QuickTalk is the realtime-oriented talking-head model path in OpenTalking. Use it for low-latency digital-human conversations and fast local GPU trials. This page is a mode-selection overview; weights, startup commands, and verification live in the deployment-mode pages below.

Support Status¶

Item	Value
Model ID	`quicktalk`
Backend	`local` / `omnirt`
Evidence level	Local adapter is built in and verified; OmniRT service path is documented
Best for	Realtime speaking avatars, low-latency validation, local or service-hosted inference

Benchmark Reference¶

The numbers below are summarized from Benchmark. Steady FPS is model-generation throughput, not full user-perceived latency; STT, LLM, TTS, queueing, and WebRTC still affect the complete experience.
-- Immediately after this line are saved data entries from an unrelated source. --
(** * packageLoader.py: package collection, category parsers and style inheritance

    Shallow embedding of [src/packageLoader.py].  Python dictionaries whose
    insertion order is observable are ordered association lists; Python
    exceptions are the [Err] branch of a small exception monad that also
    carries the lines written by [print]; Python [while] loops take fuel,
    [None] standing for a loop that has not ended within the fuel. *)

From Stdlib Require Import String Ascii List Bool Arith Lia.
Import ListNotations.
Open Scope string_scope.
Open Scope list_scope.

(** ** Ordered dictionaries with string keys *)

Module ODict.

Definition t (V : Type) := list (string * V).

Fixpoint get {V} (k : string) (d : t V) : option V :=
  match d with
  | [] => None
  | (k', v) :: d' => if String.eqb k k' then Some v else get k d'
  end.

Definition mem {V} (k : string) (d : t V) : bool :=
  match get k d with Some _ => true | None => false end.

(** [d[k] = v]: an existing key keeps its position, a new key goes last. *)
Fixpoint set {V} (k : string) (v : V) (d : t V) : t V :=
  match d with
  | [] => [(k, v)]
  | (k', v') :: d' => if String.eqb k k' then (k', v) :: d' else (k', v') :: set k v d'
  end.

End ODict.

(** ** Python exceptions and the exception monad with a print log *)

Inductive Exn :=
| KeyError (key : string)
| IndexError
| NameError (name : string)
| AttributeError (attr : string)
| TypeError
| IOError (msg : string)
| NoKeyError (key : string).

Inductive result (A : Type) := Ok (a : A) | Err (e : Exn).
Arguments Ok {A} a.
Arguments Err {A} e.

(** A computation reads the lines printed so far and returns its outcome
    with the lines printed after it; a raised exception keeps the lines
    printed before the raise. *)
Definition M (A : Type) := list string -> result A * list string.

Definition ret {A} (a : A) : M A := fun l => (Ok a, l).
Definition raise {A} (e : Exn) : M A := fun l => (Err e, l).
Definition bind {A B} (m : M A) (k : A -> M B) : M B :=
  fun l => match m l with
           | (Ok a, l') => k a l'
           | (Err e, l') => (Err e, l')
           end.
Definition print (s : string) : M unit := fun l => (Ok tt, l ++ [s]).

Notation "x <- m ;; k" := (bind m (fun x => k))
  (at level 61, m at next level, right associativity).
Notation "m ;;; k" := (bind m (fun _ => k))
  (at level 61, right associativity).

(** [for x in xs: body] threading a loop state. *)
Fixpoint for_each {A S} (xs : list A) (s : S) (body : S -> A -> M S) : M S :=
  match xs with
  | [] => ret s
  | x :: xs' => bind (body s x) (fun s' => for_each xs' s' body)
  end.

Definition outcome {A} (m : M A) : result A := fst (m []).

(** The double-quote character, used by the messages of the source. *)
Definition dq : string := String (ascii_of_nat 34) EmptyString.
(** * ch.Carousel and ch.Countdown (stylejs.js): a shallow embedding

    The two widgets of [stylejs.js] are embedded as state transformers over
    records that hold the instance fields the source reads and writes.

    Conventions of the embedding.
    - Integer-valued JavaScript numbers (page numbers, item counts, the
      async budget, [limitPerPage]) are [Z]; pixel measures are exact
      rationals [Q].  Strict equality [===] on numbers is [Z.eqb] or
      [Qeq_bool].  The rationals have neither rounding nor [Infinity]/[NaN]:
      a statement whose value passes through a division names the
      hypothesis that keeps the divisor away from zero.
    - The DOM is present as far as the source reads it back (the list's
      [li] children, the pagination thumbnails, the control's text) and
      otherwise as a trace of the writes and notifications, newest last.
      The [aria-*] attributes of the Carousel ([_updateARIA] and the
      attribute lines of [_disableArrows]) are not part of the trace;
      [_updateARIA] is given apart, as the list of attributes it writes.
    - The component base ([ch.Component]) is not in the source file: the
      flag [_enabled] it maintains is a field the embedding only reads. *)

From Stdlib Require Import ZArith QArith Qround List String Ascii Bool Lia.
From Stdlib Require Import DecimalString.
Import ListNotations.

Local Open Scope string_scope.
Local Open Scope list_scope.
Local Open Scope Z_scope.

(** ** Small pieces of JavaScript used by both widgets *)

(** [String(n)] for an integer [n]. *)
Definition js_string_of_Z (n : Z) : string :=
  NilZero.string_of_int (Z.to_int n).

(** [v || d] on numbers: zero is falsy. *)
Definition js_or (v d : Z) : Z := if v =? 0 then d else v.

(** [n] occurrences of a notification in a list of names. *)
Definition count_name (name : string) (l : list string) : nat :=
  List.length (filter (String.eqb name) l).

(** * Countdown *)

Module Countdown.

Record Options : Type := {
  max : Z;
  plural : string;
  singular : string
}.

(** [Countdown.prototype._defaults]. *)
Definition _defaults : Options :=
  {| max := 500;
     plural := "# characters left.";
     singular := "# character left." |}.

(** [normalizeOptions]: a bare number becomes [{'max': num}], merged over
    the defaults by the component base. *)
Definition normalizeOptions (num : Z) : Options :=
  {| max := num; plural := plural _defaults; singular := singular _defaults |}.

Record t : Type := {
  _enabled : bool;
  _options : Options;
  (** [this._el.value], the text of the observed control *)
  value : string;
  _remaining : Z;
  (** [this._exceeded]; [None] is [undefined], its value until the first
      write *)
  _exceeded : option bool;
  (** attribute [aria-invalid] of the trigger, when set *)
  aria_invalid : option bool;
  (** class [ch-validation-error] on the trigger *)
  validation_error : bool;
  (** class [ch-countdown-exceeded] on the container *)
  countdown_exceeded : bool;
  (** the message last written into the container *)
  container_text : string;
  (** how it was written: [true] as markup, parsed as HTML
      ([insertAdjacentHTML] in [_init]), [false] as text ([innerText] in
      [_count]) *)
  container_markup : bool;
  (** names passed to [emit], oldest first *)
  emitted : list string
}.

Definition set_value (v : string) (c : t) : t :=
  {| _enabled := _enabled c; _options := _options c; value := v;
     _remaining := _remaining c; _exceeded := _exceeded c;
     aria_invalid := aria_invalid c; validation_error := validation_error c;
     countdown_exceeded := countdown_exceeded c;
     container_text := container_text c;
     container_markup := container_markup c; emitted := emitted c |}.

Definition set_remaining (r : Z) (c : t) : t :=
  {| _enabled := _enabled c; _options := _options c; value := value c;
     _remaining := r; _exceeded := _exceeded c;
     aria_invalid := aria_invalid c; validation_error := validation_error c;
     countdown_exceeded := countdown_exceeded c;
     container_text := container_text c;
     container_markup := container_markup c; emitted := emitted c |}.

Definition set_exceeded (e : bool) (c : t) : t :=
  {| _enabled := _enabled c; _options := _options c; value := value c;
     _remaining := _remaining c; _exceeded := Some e;
     aria_invalid := aria_invalid c; validation_error := validation_error c;
     countdown_exceeded := countdown_exceeded c;
     container_text := container_text c;
     container_markup := container_markup c; emitted := emitted c |}.

Definition set_error_state (b : bool) (c : t) : t :=
  {| _enabled := _enabled c; _options := _options c; value := value c;
     _remaining := _remaining c; _exceeded := _exceeded c;
     aria_invalid := Some b; validation_error := b;
     countdown_exceeded := b;
     container_text := container_text c;
     container_markup := container_markup c; emitted := emitted c |}.

Definition set_container_text (m : string) (c : t) : t :=
  {| _enabled := _enabled c; _options := _options c; value := value c;
     _remaining := _remaining c; _exceeded := _exceeded c;
     aria_invalid := aria_invalid c; validation_error := validation_error c;
     countdown_exceeded := countdown_exceeded c;
     container_text := m; container_markup := false;
     emitted := emitted c |}.

Definition emit (name : string) (c : t) : t :=
  {| _enabled := _enabled c; _options := _options c; value := value c;
     _remaining := _remaining c; _exceeded := _exceeded c;
     aria_invalid := aria_invalid c; validation_error := validation_error c;
     countdown_exceeded := countdown_exceeded c;
     container_text := container_text c;
     container_markup := container_markup c;
     emitted := (emitted c ++ [name])%list |}.

(** [message.replace(/\#/g, n)]: every hash becomes the number. *)
Fixpoint replace_all_hash (n : string) (m : string) : string :=
  match m with
  | EmptyString => EmptyString
  | String a rest =>
      if Ascii.eqb a "#"%char
      then (n ++ replace_all_hash n rest)%string
      else String a (replace_all_hash n rest)
  end.

(** [message.replace('#', n)]: only the first hash becomes the number. *)
Fixpoint replace_first_hash (n : string) (m : string) : string :=
  match m with
  | EmptyString => EmptyString
  | String a rest =>
      if Ascii.eqb a "#"%char
      then (n ++ rest)%string
      else String a (replace_first_hash n rest)
  end.
(** * fMRI tool-representation study: the preprocessing pipeline, embedded

  A shallow embedding of [analysis/preprocessing.py],
  [analysis/brain_image_processor.py] and [run_analysis.py].

  Conventions.
  - A Python [str] is a [string]; the development covers ASCII text, so
    [\d], [\w], [str.isspace] and [str.lower] are their ASCII restrictions.
  - A Python [float] is a binary64 value, [spec_float] with precision 53
    and maximal exponent 1024.
  - A dictionary with a fixed set of keys is a record; a dictionary whose
    keys vary (a trial record) is a [gmap string value].
  - Code that can raise returns the state reached together with the
    exception, so that a handler can return the partially filled state. *)

From Stdlib Require Import ZArith Ascii String List Lia Bool Sorted.
From Stdlib Require Import SpecFloat.
From stdpp Require Import base option list gmap strings pretty.

Local Open Scope list_scope.

(* ===================================================================== *)
(** * Python string primitives *)
(* ===================================================================== *)

Module PyStr.

Definition code (c : ascii) : N := N_of_ascii c.

Definition in_range (lo hi : N) (c : ascii) : bool :=
  (lo <=? code c)%N && (code c <=? hi)%N.

(** [\d] *)
Definition is_digit (c : ascii) : bool := in_range 48 57 c.

(** [\w] *)
Definition is_word (c : ascii) : bool :=
  in_range 48 57 c || in_range 65 90 c || in_range 97 122 c
  || (code c =? 95)%N.

(** [str.isspace] on one character: tab, newline, vertical tab, form
    feed, carriage return, the four separators 0x1c-0x1f, and space. *)
Definition is_space (c : ascii) : bool :=
  in_range 9 13 c || in_range 28 32 c.
(** * Trust scoring and age recommendation engines

    A shallow embedding of the classes [TrustScoreEngine] and
    [AgeRecommendationEngine] of the services layer and of the age tabs
    that call them, together with the properties the specification states
    about them and further properties read off the code.

    Numbers.  A TypeScript [number] that carries a statistic or a score is
    an exact rational ([Q]); ages, counters of occurrences and millisecond
    timestamps are integers ([Z], [nat]).  Rounding of IEEE doubles is not
    modelled.  Division is the one operation that leaves the finite
    numbers: [Js.div] returns [None] where JavaScript would produce
    [Infinity] or [NaN].

    Exceptions.  A function that reads a property of a value that may be
    [undefined] returns a [Js.Completion]: the value returned, or the
    [TypeError] thrown. *)

From Stdlib Require Import ZArith QArith Qminmax Lqa Lia.
From Stdlib Require Import Bool List String Ascii.
From Stdlib Require Import DecimalString DecimalZ.
Import ListNotations.

(** ** JavaScript primitives used by the two engines *)

Module Js.

(** [a / b]: a zero divisor yields a non-finite value, rendered [None]. *)
Definition div (a b : Q) : option Q :=
  if Qeq_bool b 0 then None else Some (a / b).

(** [x || d] on a number: [0] is falsy. *)
Definition or_else (x d : Q) : Q :=
  if Qeq_bool x 0 then d else x.

(** [a > b] and [a <= b], [a >= b] on finite numbers. *)
Definition gt (a b : Q) : bool := negb (Qle_bool a b).
Definition le (a b : Q) : bool := Qle_bool a b.
Definition ge (a b : Q) : bool := Qle_bool b a.

(** [arr.slice(start, end)] for non-negative indices. *)
Definition slice {A} (start stop : nat) (arr : list A) : list A :=
  firstn (stop - start) (skipn start arr).

(** [Date.now()]: the clock is the sequence of its future readings;
    reading it consumes one. *)
Definition Clock := nat -> Z.

Definition Date_now (clk : Clock) : Z * Clock :=
  (clk 0%nat, fun k => clk (S k)).

(** Template rendering of an integer, [`${n}`]. *)
Definition toString (n : Z) : string :=
  NilZero.string_of_int (Z.to_int n).

(** [Map<string, V>]: iteration follows insertion order, and [set] on a
    key already present keeps the key where it is. *)
Definition Map (V : Type) := list (string * V).

Fixpoint Map_get {V} (k : string) (m : Map V) : option V :=
  match m with
  | [] => None
  | (k', v) :: m' => if String.eqb k' k then Some v else Map_get k m'
  end.

Fixpoint Map_set {V} (k : string) (v : V) (m : Map V) : Map V :=
  match m with
  | [] => [(k, v)]
  | (k', v') :: m' =>
      if String.eqb k' k then (k', v) :: m' else (k', v') :: Map_set k v m'
  end.

Definition Map_values {V} (m : Map V) : list V := map snd m.

(** [Array.prototype.sort(cmp)]: the sort is stable, so for a consistent
    comparator its result is the one of a stable insertion sort.  An
    element is placed before the first element it need not follow. *)
Fixpoint sort_insert {A} (cmp : A -> A -> Z) (x : A) (l : list A) : list A :=
  match l with
  | [] => [x]
  | y :: l' =>
      if (cmp x y <=? 0)%Z then x :: y :: l' else y :: sort_insert cmp x l'
  end.

Fixpoint sort {A} (cmp : A -> A -> Z) (l : list A) : list A :=
  match l with
  | [] => []
  | x :: l' => sort_insert cmp x (sort cmp l')
  end.

(** [s || d] on a string: the empty string is falsy. *)
Definition or_string (s d : string) : string :=
  match s with
  | EmptyString => d
  | _ => s
  end.

(** How a call ends: with a value, or with an exception thrown.  Reading
    a property of [undefined] throws a [TypeError]. *)
Inductive Exception := TypeError.

Inductive Completion (A : Type) :=
| Returns (a : A)
| Throws (e : Exception).

Arguments Returns {A} a.
Arguments Throws {A} e.

Definition andThen {A B} (m : Completion A) (k : A -> Completion B)
  : Completion B :=
  match m with
  | Returns a => k a
  | Throws e => Throws e
  end.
Hardware	Backend	Output	Steady FPS	First-turn total/ms	TTFV/ms	Peak inference VRAM/GB
RTX 3090	OmniRT	540×900 / 25fps	29.23	3356.019	1800.524	1.662
RTX 4090	OmniRT	540×900 / 25fps	46.921	2561.146	1064.825	1.838
NPU 910B2	OmniRT	540×900 / 25fps	29.66	3212.053	1782.861	2.473
RTX 3050 Laptop	OmniRT	306×512 / 25fps	20.695	4243.26	2661	1.396

Choose a Deployment Mode¶

Mode	Best for	Entry
Local	Single-machine CUDA, in-process adapter, fastest real-chain validation	QuickTalk Local Deployment
Apple Silicon	Weight, manifest, and WebUI flow checks on macOS	QuickTalk Apple Silicon Deployment
OmniRT	Isolating inference from OpenTalking, or sharing one model endpoint across runtimes	QuickTalk OmniRT Deployment

Support Matrix: compare QuickTalk with other model-chain backends.
Avatar Assets: understand shared avatar assets and session selection.
Local Audio + QuickTalk: full local SenseVoice, CosyVoice, and QuickTalk chain.